Active Ingredient: Tamoxifen citrate 15.2 mg, 30.4 mg, 45.6 mg, or 60.8 mg, equivalent to 10 mg, 20 mg, 30 mg, or 40 mg of tamoxifen, respectively.

Excipients: Lactose monohydrate: 71.3 mg, 142.6 mg, 213.9 mg, or 285.2 mg., Sodium starch glycolate: 10.0 mg, 20.0 mg, 30.0 mg, or 40.0 mg., Povidone: 2.5 mg, 5.0 mg, 7.5 mg, or 10.0 mg., Microcrystalline cellulose: 24.8 mg, 49.6 mg, 74.4 mg, or 99.2 mg., Magnesium stearate: 1.2 mg, 2.4 mg, 3.6 mg, or 4.8 mg.
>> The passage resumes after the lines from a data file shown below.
(* ===== verification/Trust.v ===== *)
(** * Edge auto-trust: the core's edge-CA pool

    Models [src/trust/trust.go]: the endpoint modes, the trust-bundle client, and
    the [Manager] that validates a bundle, swaps the pool, persists the last good
    bundle as the next process's floor, and decides per request whether a client
    certificate chains to the live pool.  The polling loop is one function per
    iteration ([runStep]); the concurrent execution of [VerifyClientCert] with the
    applying goroutine is the step relation [vstep], whose steps are the atomic
    loads, stores and locked sections of the code.

    PEM decoding, X.509 parsing and verification, SHA-256 and the JSON of the
    cache file are the class [TrustOps]; [TrustLaws] states what the theorems
    use of them. *)

From S2P Require Import Prelude GoString.
(* ===== verification/TrustCIDR.v ===== *)
(** * Which peers are trusted

    Models [src/trustcidr/trustcidr.go] (the TRUST_PROXY language and its named
    groups), [src/cmd/parapet-ingress-controller/wafvalidated.go] (which requests
    skip the core's WAF) and the trust predicate that
    [src/cmd/parapet-ingress-controller/main.go] installs.  Matching an address
    against a list of CIDRs is parapet's [TrustCIDRs], the class [CIDROps]; a
    client certificate's verdict is an argument ([Trust.VerifyClientCert]). *)

From S2P Require Import Prelude GoString.
Definition respOpWF (op : respOp) : Prop :=
  match op with
  | RSetHeader name value => ValidHeaderFieldName name = true /\ ValidHeaderFieldValue value = true
  | RRemoveHeader name => ValidHeaderFieldName name = true
  | RSetStatus status => (100 <= status <= 599)%Z
  end.

Definition corsWF (c : CORS) : Prop :=
  if c_AllowAllOrigins c then c_AllowCredentials c = false /\ c_AllowOrigins c = []
  else c_AllowOrigins c <> [] /\ c_AllowOrigins c <> ["*"].

Definition compiledWF (c : cpd) : Prop :=
  match c with
  | CReq c => cr_body _ c <> [] /\ Forall (reqOpWF (length (cr_body _ c))) (cr_body _ c)
  | CResp c => cr_body _ c <> [] /\ Forall respOpWF (cr_body _ c)
  | CCors c => corsWF (cr_body _ c)
  end.

Definition ZoneWF (z : Zone) : Prop :=
  Forall (fun c => compiledWF (CReq c)) (reqRules z) /\
  Forall (fun c => compiledWF (CResp c)) (respRules z) /\
  Forall (fun c => compiledWF (CCors c)) (corsRules z).

Lemma validateHeaderName_ok name u : validateHeaderName name = Ok u -> ValidHeaderFieldName name = true.
Proof. unfold validateHeaderName. by destruct (ValidHeaderFieldName name). Qed.

Lemma validateHeaderNameValue_ok name value u :
  validateHeaderNameValue name value = Ok u ->
  ValidHeaderFieldName name = true /\ ValidHeaderFieldValue value = true.
Proof.
  unfold validateHeaderNameValue. destruct (validateHeaderName name) as [u'|] eqn:Hn; [|done].
  apply validateHeaderName_ok in Hn. simpl. by destruct (ValidHeaderFieldValue value).
Qed.

Lemma compileReqOp_wf n i op o : compileReqOp n i op = Ok o -> reqOpWF n o.
Proof.
  unfold compileReqOp. destruct (String.eqb _ "set-header").
  { destruct (validateHeaderNameValue _ _) eqn:Hv; [|done]. intros [= <-].
    by eapply validateHeaderNameValue_ok. }
  destruct (String.eqb _ "remove-header").
  { destruct (validateHeaderName _) eqn:Hv; [|done]. intros [= <-]. by eapply validateHeaderName_ok. }
  destruct (String.eqb _ "rewrite-path").
  { unfold compileRewritePath. destruct (String.eqb_spec (op_Path op) ""); simpl.
    - destruct (String.eqb (Regex op) ""); [done|]. destruct (String.eqb_spec (Replace op) ""); [done|].
      simpl. destruct (regexp_Compile _); [|done]. by intros [= <-].
    - destruct (_ || _); [done|]. by intros [= <-]. }
  destruct (String.eqb _ "rewrite-query").
  { unfold compileRewriteQuery. destruct (Nat.eqb_spec (size (Query op)) 0) as [H0|H0]; simpl.
    - destruct (RemoveQuery op) eqn:Hr; [done|]. intros [= <-]. simpl. by right.
    - intros [= <-]. left. by apply map_size_non_empty_iff. }
  destruct (String.eqb _ "redirect"); [|done].
  destruct (Nat.eqb_spec n 1) as [->|]; [|done]. simpl. intros [= <-]. simpl. split; [done|].
  by destruct (Z.eqb_spec (Status op) 0).
Qed.

Lemma compileRespOp_wf n i op o : compileRespOp n i op = Ok o -> respOpWF o.
Proof.
  unfold compileRespOp. destruct (String.eqb _ "set-header").
  { destruct (validateHeaderNameValue _ _) eqn:Hv; [|done]. intros [= <-].
    by eapply validateHeaderNameValue_ok. }
  destruct (String.eqb _ "remove-header").
  { destruct (validateHeaderName _) eqn:Hv; [|done]. intros [= <-]. by eapply validateHeaderName_ok. }
  destruct (String.eqb _ "set-status"); [|by destruct (String.eqb _ "cors")].
  destruct (Z.ltb_spec (Status op) 100); [done|]. destruct (Z.ltb_spec 599 (Status op)); [done|].
  by intros [= <-].
Qed.

Lemma compileCORS_wf op c : compileCORS op = Ok c -> corsWF c.
Proof.
  unfold compileCORS. destruct (if String.eqb (MaxAge op) "" then _ else _); [|done].
  destruct (AllowOrigins op) as [|o os] eqn:Ho; [done|]. case_bool_decide as Hs.
  - destruct (AllowCredentials op) eqn:Hc; [done|]. by intros [= <-].
  - by intros [= <-].
Qed.

Lemma compileOps_ok {O} (one : nat -> Op -> result opError O) (P : O -> Prop) i l os :
  (forall j op o, one j op = Ok o -> P o) ->
  compileOps one i l = Ok os -> length os = length l /\ Forall P os.
Proof.
  intros HP. revert i os. induction l as [|op l IH]; intros i os; simpl; [by intros [= <-]|].
  destruct (one i op) as [o|] eqn:Ho; [|done]. simpl.
  destruct (compileOps one (S i) l) as [os'|] eqn:Hl; [|done]. intros [= <-].
  apply IH in Hl as [Hlen Hall]. split; [simpl; by rewrite Hlen|]. constructor; [by eapply HP|done].
Qed.

Lemma compileRule_wf opts rule c : compileRule opts rule = Ok c -> compiledWF c.
Proof.
  unfold compileRule. destruct (compileFilter opts rule) as [f|]; [|done]. cbn [rbind].
  destruct (negb _); [done|]. destruct (Ops rule) as [|op0 l] eqn:Hops; [done|].
  destruct (String.eqb (Phase rule) "request").
  { destruct (compileReqOps (op0 :: l)) as [os|] eqn:Hc; [|done]. intros [= <-]. simpl.
    eapply (compileOps_ok _ (reqOpWF (length (op0 :: l)))) in Hc as [Hlen Hall];
      [|intros ? ? ?; apply compileReqOp_wf]. rewrite Hlen. split; [by destruct os|done]. }
  destruct (String.eqb (Phase rule) "response"); [|done]. destruct (isCORSRule (op0 :: l)).
  { destruct (compileCORS op0) eqn:Hc; [|done]. intros [= <-]. by eapply compileCORS_wf. }
  destruct (compileRespOps (op0 :: l)) as [os|] eqn:Hc; [|done]. intros [= <-]. simpl.
  eapply (compileOps_ok _ respOpWF) in Hc as [Hlen Hall]; [|intros ? ? ?; apply compileRespOp_wf].
  split; [by destruct os|done].
Qed.

Lemma Forall_omap_wf {C} (f : cpd -> option C) (inj : C -> cpd) cs :
  (forall c x, f c = Some x -> c = inj x) ->
  Forall compiledWF cs -> Forall (fun x => compiledWF (inj x)) (omap f cs).
Proof.
  intros Hf. induction 1 as [|c cs Hc _ IH]; simpl; [constructor|].
  destruct (f c) as [x|] eqn:Hx; [|done]. constructor; [by rewrite <- (Hf _ _ Hx)|done].
Qed.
Coating: White opadry coating: 2.5 mg, 5.0 mg, 7.5 mg, or 10.0 mg, consisting of: Lactose: 0.9 mg, 1.8 mg, 2.7 mg, or 3.6 mg, Titanium dioxide: 0.65 mg, 1.3 mg, 1.95 mg, or 2.6 mg., Hypromellose: 0.7 mg, 1.4 mg, 2.1 mg, or 2.8 mg., PEG 4000: 0.25 mg, 0.5 mg, 0.75 mg, or 1.0 mg

10 mg Tablets: Round, white or slightly yellowish, biconvex, film-coated tablets with a smooth surface.

20 mg Tablets: Round, white or slightly yellowish, biconvex, film-coated tablets with a score line on one side and a smooth surface.

30 mg Tablets: Round, white or slightly yellowish, biconvex, film-coated tablets with a smooth surface.

40 mg Tablets: Round, white or slightly yellowish, biconvex, film-coated tablets with a score line on one side and a smooth surface.

Antineoplastic agent – antiestrogen

L02BA01

Tamoxifen is a non-steroidal triphenylethylene derivative with both estrogen antagonist and agonist properties in different tissues. In breast cancer patients, tamoxifen primarily acts as an antiestrogen by blocking estrogen receptors in tumor cells.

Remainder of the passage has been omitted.